Matteo Renzi si fa immortalare mentre parla con il neoeletto presidente Usa, Grillo si schiera dopo il risultato e anche Salvini cambia stile

Tra scimmiottare Donald Trump ed essere Trump c'è una bella differenza. Perché chi tenta di imitarlo, magari dopo aver giurato di detestarlo, ottiene l'effetto di rendersi ridicolo. In questo trumpismo d'accatto tutto italiano si segnalano già diverse perle. Iniziamo, data l'importanza del ruolo, dal presidente del Consiglio. Alle 23,32 del 10 novembre Matteo Renzi si fa immortalare dal suo addetto stampa mentre è al telefono con Trump (lui che era stato improvvidamente uno scatenato cheerleader di Hillary Clinton) e diffonde la foto sui social media. Dov'è Renzi? Stravaccato sulla megapoltrona di un aereo di Stato (20 mila euro di costo all'ora) mentre torna dall'ennesimo comizio sul referendum a uso e consumo della sua parte politica.

A parte il ciuffo biondo, c'è un'altra profonda differenza tra Renzi e Trump. Sorvolando (è proprio il caso di dire) sul fatto che il nuovo presidente degli Stati Uniti è stato eletto dal popolo e il nostro no, il dato che salta agli occhi è che, per la sua campagna elettorale, il candidato americano l'aereo se l'è pagato di tasca propria. L'effetto che il nostro "Trumpino", disteso sulla mega poltrona, è convinto di comunicare è elementare: guardatemi, sono figo come Trump e parlo col cellullare da un aereo (e che aereo!) da pari a pari con Mister President. Una macchietta.
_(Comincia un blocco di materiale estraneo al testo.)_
(* ===== verification/Ovh.v ===== *)
(** * The OVH provider (src/providers/ovh.rs)

    Every request is signed, with a timestamp of the server's clock.  The
    records of a name are listed by identifier and read one by one; a change
    of the records is served only after the zone was refreshed.  [ovh_api]
    states what the OVH API documents of the requests this file sends. *)

From S2P Require Import Prelude Rstr Errors Effects Sys Common Zone Provider Txt Records.

(** [sha1] with [hex::encode], and [serde_json::to_string] with the text of its
    error. *)
Class OvhExt : Type := {
  sha1_hex : string -> string;
  to_json_string : Json -> result string string
}.

Definition OVH_EU_API_BASE : string := "https://eu.api.ovh.com/1.0".
Definition ENV_APP_KEY : string := "OVH_APPLICATION_KEY".
Definition ENV_APP_SECRET : string := "OVH_APPLICATION_SECRET".
Definition ENV_CONSUMER_KEY : string := "OVH_CONSUMER_KEY".
Definition DEFAULT_TTL : Z := 60.
Definition HTTP_TIMEOUT : Duration := from_secs 30.
Definition CONNECT_TIMEOUT : Duration := from_secs 5.
Definition PROVIDER : string := "ovh".

Record OvhConfig : Type := mkOvhConfig {
  application_key : string;
  application_secret : string;
  consumer_key : string;
  api_base : string;
  zone_override : option string;
  ttl : Z;
  http_timeout : Duration
}.

(** ** Bodies *)

Definition ser_CreateRecordBody (field_type sub_domain target : string) (t : Z) : Json :=
  JObj [("fieldType", JStr field_type); ("subDomain", JStr sub_domain); ("target", JStr target);
        ("ttl", JNum t)].

Record OvhRecord : Type := mkOvhRecord {
  ov_id : Z;
  target : string
}.

Definition de_OvhRecord (j : Json) : option OvhRecord :=
  match struct_fields ["id"; "target"] j with
  | Some [i; t] => i' ← required de_u64 i; t' ← required de_string t; Some (mkOvhRecord i' t')
  | _ => None
  end.

(** [reqwest::Method::as_str]. *)
Definition method_str (m : Method) : string :=
  match m with
  | GET => "GET" | POST => "POST" | PUT => "PUT" | PATCH => "PATCH" | DELETE => "DELETE"
  end.

Section ovh.
Context `{X : Ext} `{XO : OvhExt}.

(** ** Configuration *)

Definition config_new (application_key application_secret consumer_key : string) : OvhConfig :=
  mkOvhConfig application_key application_secret consumer_key OVH_EU_API_BASE None DEFAULT_TTL HTTP_TIMEOUT.

Definition with_api_base (c : OvhConfig) (base : string) : dns_result OvhConfig :=
  let! _ := validate_https_base base PROVIDER in
  Ok (mkOvhConfig (application_key c) (application_secret c) (consumer_key c) (trim_end_matches "/" base)
        (zone_override c) (ttl c) (http_timeout c)).

Definition with_zone (c : OvhConfig) (zone : string) : dns_result OvhConfig :=
  let! _ := validate_zone zone in
  Ok (mkOvhConfig (application_key c) (application_secret c) (consumer_key c) (api_base c)
        (Some (to_ascii_lowercase (trim_end_matches dot zone))) (ttl c) (http_timeout c)).

Definition with_ttl (c : OvhConfig) (t : Z) : dns_result OvhConfig :=
  let! t' := validate_ttl t in
  Ok (mkOvhConfig (application_key c) (application_secret c) (consumer_key c) (api_base c)
        (zone_override c) t' (http_timeout c)).

Definition with_timeout (c : OvhConfig) (d : Duration) : OvhConfig :=
  mkOvhConfig (application_key c) (application_secret c) (consumer_key c) (api_base c)
    (zone_override c) (ttl c) d.

Definition new (client : Duration -> Duration -> result unit ReqwestError) (c : OvhConfig)
  : dns_result OvhConfig :=
  let! _ := map_err Http (client (http_timeout c) CONNECT_TIMEOUT) in Ok c.

Definition from_env (client : Duration -> Duration -> result unit ReqwestError)
    (var : string -> option string) : dns_result OvhConfig :=
  let! ak := ok_or (var ENV_APP_KEY) (MissingCredentials ENV_APP_KEY) in
  let! asec := ok_or (var ENV_APP_SECRET) (MissingCredentials ENV_APP_SECRET) in
  let! ck := ok_or (var ENV_CONSUMER_KEY) (MissingCredentials ENV_CONSUMER_KEY) in
  new client (config_new ak asec ck).

(** ** Requests *)

Definition resolve_zone (c : OvhConfig) (fqdn : string) : sys (dns_result string) :=
  match zone_override c with
  | Some z => Ret (Ok z)
  | None =>
      await? zone := find_zone fqdn in
      try? _ := validate_fqdn zone in
      Ret (Ok zone)
  end.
Un fermo immagine mostra il presidente del Consiglio, Matteo Renzi, durante la diretta Facebook #MatteorispondeANSA/ FACEBOOK MATTEO RENZI

Altra scena: palazzo Chigi, 11 novembre. Renzi risponde in diretta su Facebook. Dietro di sé fanno bella mostra ben sei tricolori italiani e nessuna bandiera europea . Non è mai successo. Il Trump di Rignano vuol però mettere alla berlina l'Unione dopo esserne stato maggiordomo per tre anni e, per tentare di raccattare una manciata di voti tra gli eurodelusi, oggi ammaina il vessillo: ridicolo. E non a caso incassa i complimenti del vituperatissimo Front National di Marine Le Pen.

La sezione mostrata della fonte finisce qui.